_RECORDS SHOWN_

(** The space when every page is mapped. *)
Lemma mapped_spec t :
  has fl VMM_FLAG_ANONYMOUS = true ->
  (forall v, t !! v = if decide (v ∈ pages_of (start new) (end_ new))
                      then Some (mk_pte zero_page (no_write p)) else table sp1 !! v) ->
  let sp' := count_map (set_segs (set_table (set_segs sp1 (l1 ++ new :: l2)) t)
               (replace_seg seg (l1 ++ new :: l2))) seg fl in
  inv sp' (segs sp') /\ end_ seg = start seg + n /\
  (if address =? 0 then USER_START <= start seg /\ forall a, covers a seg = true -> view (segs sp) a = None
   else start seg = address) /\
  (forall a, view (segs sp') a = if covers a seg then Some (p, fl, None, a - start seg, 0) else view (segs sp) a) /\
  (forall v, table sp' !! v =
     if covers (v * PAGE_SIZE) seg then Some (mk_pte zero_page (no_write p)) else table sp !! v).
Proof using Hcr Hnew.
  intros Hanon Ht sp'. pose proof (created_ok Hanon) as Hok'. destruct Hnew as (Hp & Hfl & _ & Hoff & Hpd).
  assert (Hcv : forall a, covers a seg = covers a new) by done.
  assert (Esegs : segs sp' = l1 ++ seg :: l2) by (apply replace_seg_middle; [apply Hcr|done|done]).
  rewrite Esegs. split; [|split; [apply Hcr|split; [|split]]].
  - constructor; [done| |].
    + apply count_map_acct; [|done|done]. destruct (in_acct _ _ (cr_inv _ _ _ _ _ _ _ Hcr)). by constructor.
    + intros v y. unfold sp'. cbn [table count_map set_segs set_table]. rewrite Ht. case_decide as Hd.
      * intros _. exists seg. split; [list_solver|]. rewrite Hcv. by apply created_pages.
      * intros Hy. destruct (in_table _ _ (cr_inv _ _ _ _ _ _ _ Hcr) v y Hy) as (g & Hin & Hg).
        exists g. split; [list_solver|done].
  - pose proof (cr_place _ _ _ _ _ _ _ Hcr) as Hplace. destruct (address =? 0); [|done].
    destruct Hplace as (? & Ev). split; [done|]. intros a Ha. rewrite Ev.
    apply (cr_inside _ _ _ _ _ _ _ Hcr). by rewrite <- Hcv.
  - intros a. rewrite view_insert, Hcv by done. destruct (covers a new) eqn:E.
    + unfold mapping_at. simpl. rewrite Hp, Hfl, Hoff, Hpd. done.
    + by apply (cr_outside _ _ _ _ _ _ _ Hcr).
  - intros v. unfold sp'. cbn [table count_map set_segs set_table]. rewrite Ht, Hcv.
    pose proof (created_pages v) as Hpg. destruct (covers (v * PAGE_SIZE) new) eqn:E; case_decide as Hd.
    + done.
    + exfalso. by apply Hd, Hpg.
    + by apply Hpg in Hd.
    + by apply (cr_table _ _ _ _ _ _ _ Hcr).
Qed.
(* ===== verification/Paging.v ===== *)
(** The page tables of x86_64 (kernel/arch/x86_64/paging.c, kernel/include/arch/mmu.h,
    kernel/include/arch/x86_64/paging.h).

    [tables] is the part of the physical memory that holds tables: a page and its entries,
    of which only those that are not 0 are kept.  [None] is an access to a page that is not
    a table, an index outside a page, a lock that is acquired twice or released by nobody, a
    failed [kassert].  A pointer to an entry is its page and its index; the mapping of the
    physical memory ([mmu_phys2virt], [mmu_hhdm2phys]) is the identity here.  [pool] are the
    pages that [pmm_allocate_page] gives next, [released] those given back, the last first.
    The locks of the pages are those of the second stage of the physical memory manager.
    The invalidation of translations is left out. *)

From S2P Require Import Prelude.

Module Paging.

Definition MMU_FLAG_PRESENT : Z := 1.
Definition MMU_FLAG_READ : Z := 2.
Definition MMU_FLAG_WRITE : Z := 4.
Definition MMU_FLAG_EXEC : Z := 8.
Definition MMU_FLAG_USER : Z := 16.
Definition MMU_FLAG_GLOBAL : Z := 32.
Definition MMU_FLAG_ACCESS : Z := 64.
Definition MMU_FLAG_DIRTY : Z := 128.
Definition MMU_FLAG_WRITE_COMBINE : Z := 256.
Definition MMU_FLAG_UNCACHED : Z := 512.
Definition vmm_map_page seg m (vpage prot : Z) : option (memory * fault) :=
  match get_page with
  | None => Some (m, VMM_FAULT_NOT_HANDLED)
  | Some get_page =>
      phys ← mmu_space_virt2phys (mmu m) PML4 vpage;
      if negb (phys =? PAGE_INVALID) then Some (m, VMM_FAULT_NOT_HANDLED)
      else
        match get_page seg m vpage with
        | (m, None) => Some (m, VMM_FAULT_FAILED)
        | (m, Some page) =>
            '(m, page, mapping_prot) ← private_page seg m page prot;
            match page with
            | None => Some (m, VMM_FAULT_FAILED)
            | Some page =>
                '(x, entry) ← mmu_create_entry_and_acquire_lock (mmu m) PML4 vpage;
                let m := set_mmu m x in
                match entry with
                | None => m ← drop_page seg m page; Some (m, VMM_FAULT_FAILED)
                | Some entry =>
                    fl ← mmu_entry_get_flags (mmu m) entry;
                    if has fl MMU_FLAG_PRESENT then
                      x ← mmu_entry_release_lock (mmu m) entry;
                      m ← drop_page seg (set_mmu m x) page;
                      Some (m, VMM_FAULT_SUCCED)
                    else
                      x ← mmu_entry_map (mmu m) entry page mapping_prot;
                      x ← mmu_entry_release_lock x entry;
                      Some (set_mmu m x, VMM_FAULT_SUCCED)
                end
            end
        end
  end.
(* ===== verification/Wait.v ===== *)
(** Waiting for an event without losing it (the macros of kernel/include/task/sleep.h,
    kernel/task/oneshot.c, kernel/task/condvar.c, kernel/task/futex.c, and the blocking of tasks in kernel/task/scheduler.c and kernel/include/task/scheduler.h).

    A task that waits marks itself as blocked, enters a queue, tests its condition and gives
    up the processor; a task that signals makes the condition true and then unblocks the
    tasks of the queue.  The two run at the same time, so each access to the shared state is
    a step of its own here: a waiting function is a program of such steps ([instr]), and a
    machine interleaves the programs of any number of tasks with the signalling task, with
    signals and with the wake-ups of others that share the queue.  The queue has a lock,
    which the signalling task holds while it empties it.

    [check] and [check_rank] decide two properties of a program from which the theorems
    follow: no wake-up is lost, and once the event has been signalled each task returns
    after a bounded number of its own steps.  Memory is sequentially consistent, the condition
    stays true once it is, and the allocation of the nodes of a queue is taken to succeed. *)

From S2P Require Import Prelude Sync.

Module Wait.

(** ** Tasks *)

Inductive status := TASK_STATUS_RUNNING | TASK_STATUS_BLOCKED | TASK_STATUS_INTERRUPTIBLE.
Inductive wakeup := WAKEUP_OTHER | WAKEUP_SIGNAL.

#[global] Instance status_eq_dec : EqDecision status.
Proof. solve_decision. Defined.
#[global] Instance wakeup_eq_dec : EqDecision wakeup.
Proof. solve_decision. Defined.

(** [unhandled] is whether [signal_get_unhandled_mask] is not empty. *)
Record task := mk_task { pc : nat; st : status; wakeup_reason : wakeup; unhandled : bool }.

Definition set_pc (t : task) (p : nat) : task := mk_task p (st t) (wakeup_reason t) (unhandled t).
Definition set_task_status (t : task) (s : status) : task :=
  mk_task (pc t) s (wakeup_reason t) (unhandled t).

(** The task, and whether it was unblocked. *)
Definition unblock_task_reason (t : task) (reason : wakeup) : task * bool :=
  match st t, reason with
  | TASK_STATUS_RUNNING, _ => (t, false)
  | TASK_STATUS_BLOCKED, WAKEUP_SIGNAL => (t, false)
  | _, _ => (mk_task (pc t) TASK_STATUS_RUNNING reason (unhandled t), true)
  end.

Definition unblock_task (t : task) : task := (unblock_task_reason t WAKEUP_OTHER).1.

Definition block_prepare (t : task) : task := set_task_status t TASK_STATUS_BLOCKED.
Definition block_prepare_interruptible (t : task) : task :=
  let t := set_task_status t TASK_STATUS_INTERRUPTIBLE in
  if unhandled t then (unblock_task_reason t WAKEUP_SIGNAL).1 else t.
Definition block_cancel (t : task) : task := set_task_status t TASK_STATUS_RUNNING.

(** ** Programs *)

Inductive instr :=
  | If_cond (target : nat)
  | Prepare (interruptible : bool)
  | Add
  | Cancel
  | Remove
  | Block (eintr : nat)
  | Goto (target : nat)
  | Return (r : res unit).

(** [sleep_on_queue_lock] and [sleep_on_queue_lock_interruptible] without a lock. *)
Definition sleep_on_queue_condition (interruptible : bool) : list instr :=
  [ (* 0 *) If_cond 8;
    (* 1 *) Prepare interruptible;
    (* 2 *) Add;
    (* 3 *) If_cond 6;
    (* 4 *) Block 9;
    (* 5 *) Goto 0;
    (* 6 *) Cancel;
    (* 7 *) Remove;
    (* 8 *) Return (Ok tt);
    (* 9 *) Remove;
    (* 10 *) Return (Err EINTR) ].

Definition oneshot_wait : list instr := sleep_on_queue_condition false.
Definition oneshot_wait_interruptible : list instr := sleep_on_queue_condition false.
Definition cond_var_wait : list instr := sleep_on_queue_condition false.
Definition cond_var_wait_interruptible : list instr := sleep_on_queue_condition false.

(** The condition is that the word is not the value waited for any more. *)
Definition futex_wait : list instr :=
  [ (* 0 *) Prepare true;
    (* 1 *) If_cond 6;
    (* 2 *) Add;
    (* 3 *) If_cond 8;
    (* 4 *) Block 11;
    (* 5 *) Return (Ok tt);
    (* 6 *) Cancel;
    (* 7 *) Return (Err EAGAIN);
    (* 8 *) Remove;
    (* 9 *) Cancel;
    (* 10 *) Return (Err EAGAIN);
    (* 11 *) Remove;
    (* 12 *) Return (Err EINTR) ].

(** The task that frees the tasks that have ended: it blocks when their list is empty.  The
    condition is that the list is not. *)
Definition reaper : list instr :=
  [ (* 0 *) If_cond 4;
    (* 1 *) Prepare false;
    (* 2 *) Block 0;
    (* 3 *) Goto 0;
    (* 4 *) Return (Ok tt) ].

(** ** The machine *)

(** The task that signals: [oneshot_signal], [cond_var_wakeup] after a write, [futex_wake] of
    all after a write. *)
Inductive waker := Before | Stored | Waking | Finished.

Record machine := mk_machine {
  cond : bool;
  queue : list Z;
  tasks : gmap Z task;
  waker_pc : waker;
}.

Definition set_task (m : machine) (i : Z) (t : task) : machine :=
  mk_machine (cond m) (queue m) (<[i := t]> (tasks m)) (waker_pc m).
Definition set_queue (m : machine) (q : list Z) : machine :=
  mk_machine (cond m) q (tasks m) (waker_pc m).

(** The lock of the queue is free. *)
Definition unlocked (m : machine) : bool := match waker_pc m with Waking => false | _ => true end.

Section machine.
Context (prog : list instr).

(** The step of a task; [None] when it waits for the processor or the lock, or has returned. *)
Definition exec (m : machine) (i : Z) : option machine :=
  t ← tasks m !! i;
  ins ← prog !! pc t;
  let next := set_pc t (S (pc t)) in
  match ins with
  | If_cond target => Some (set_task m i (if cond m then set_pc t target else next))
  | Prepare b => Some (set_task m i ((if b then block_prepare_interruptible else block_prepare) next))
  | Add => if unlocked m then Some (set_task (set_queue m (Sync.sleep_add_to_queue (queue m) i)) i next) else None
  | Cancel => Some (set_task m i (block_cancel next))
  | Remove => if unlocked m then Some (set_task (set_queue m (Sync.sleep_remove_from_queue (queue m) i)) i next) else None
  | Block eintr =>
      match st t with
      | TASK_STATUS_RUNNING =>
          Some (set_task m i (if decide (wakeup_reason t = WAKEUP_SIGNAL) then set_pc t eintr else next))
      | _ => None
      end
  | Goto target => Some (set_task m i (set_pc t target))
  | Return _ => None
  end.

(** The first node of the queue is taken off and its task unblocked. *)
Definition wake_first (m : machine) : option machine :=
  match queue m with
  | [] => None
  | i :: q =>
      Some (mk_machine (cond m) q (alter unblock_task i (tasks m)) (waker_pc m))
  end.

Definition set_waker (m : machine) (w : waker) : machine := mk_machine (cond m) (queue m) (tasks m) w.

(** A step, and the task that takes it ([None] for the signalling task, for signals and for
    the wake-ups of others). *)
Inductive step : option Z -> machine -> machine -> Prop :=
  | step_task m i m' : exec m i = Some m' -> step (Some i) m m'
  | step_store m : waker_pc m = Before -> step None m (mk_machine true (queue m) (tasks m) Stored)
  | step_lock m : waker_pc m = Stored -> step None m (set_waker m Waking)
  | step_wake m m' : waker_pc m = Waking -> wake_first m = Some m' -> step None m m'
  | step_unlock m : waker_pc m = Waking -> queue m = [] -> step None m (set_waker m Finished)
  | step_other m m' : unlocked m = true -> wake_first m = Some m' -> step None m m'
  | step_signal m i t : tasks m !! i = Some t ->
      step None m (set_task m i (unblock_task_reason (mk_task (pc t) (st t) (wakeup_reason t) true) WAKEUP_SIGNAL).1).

_WHAT YOU NEED TO DO_
Find and copy every line in the entries above where the string "Before" occurs.

_EXERCISE SOLUTION_
Inductive waker := Before | Stored | Waking | Finished.
  | step_store m : waker_pc m = Before -> step None m (mk_machine true (queue m) (tasks m) Stored)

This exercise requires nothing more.